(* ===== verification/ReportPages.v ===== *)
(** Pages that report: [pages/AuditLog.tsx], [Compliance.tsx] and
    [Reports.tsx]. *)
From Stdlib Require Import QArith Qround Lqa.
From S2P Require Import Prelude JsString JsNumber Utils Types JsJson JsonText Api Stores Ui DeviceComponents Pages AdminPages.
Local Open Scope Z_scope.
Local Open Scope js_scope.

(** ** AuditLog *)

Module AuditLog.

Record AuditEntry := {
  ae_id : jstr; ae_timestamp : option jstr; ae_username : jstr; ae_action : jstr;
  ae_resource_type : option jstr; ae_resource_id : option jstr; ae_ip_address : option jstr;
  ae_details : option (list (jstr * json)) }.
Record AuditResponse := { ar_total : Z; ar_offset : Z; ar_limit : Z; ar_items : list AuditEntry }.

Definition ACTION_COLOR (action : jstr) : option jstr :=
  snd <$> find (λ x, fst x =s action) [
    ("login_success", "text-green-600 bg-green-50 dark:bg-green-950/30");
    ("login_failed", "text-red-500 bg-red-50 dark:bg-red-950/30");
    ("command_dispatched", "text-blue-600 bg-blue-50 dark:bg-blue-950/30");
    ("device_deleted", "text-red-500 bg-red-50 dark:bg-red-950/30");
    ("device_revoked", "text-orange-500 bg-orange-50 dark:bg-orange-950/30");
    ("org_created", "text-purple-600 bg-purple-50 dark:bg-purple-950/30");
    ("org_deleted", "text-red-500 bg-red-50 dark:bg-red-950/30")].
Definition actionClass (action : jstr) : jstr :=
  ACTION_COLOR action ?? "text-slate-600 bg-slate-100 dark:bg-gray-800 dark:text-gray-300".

• **WHAT IS REQUIRED**
Reproduce the listing above character for character.

• **FINAL ANSWER**
(* ===== verification/ReportPages.v ===== *)
(** Pages that report: [pages/AuditLog.tsx], [Compliance.tsx] and
    [Reports.tsx]. *)
From Stdlib Require Import QArith Qround Lqa.
From S2P Require Import Prelude JsString JsNumber Utils Types JsJson JsonText Api Stores Ui DeviceComponents Pages AdminPages.
Local Open Scope Z_scope.
Local Open Scope js_scope.

(** ** AuditLog *)

Module AuditLog.

Record AuditEntry := {
  ae_id : jstr; ae_timestamp : option jstr; ae_username : jstr; ae_action : jstr;
  ae_resource_type : option jstr; ae_resource_id : option jstr; ae_ip_address : option jstr;
  ae_details : option (list (jstr * json)) }.
Record AuditResponse := { ar_total : Z; ar_offset : Z; ar_limit : Z; ar_items : list AuditEntry }.

Definition ACTION_COLOR (action : jstr) : option jstr :=
  snd <$> find (λ x, fst x =s action) [
    ("login_success", "text-green-600 bg-green-50 dark:bg-green-950/30");
    ("login_failed", "text-red-500 bg-red-50 dark:bg-red-950/30");
    ("command_dispatched", "text-blue-600 bg-blue-50 dark:bg-blue-950/30");
    ("device_deleted", "text-red-500 bg-red-50 dark:bg-red-950/30");
    ("device_revoked", "text-orange-500 bg-orange-50 dark:bg-orange-950/30");
    ("org_created", "text-purple-600 bg-purple-50 dark:bg-purple-950/30");
    ("org_deleted", "text-red-500 bg-red-50 dark:bg-red-950/30")].
Definition actionClass (action : jstr) : jstr :=
  ACTION_COLOR action ?? "text-slate-600 bg-slate-100 dark:bg-gray-800 dark:text-gray-300".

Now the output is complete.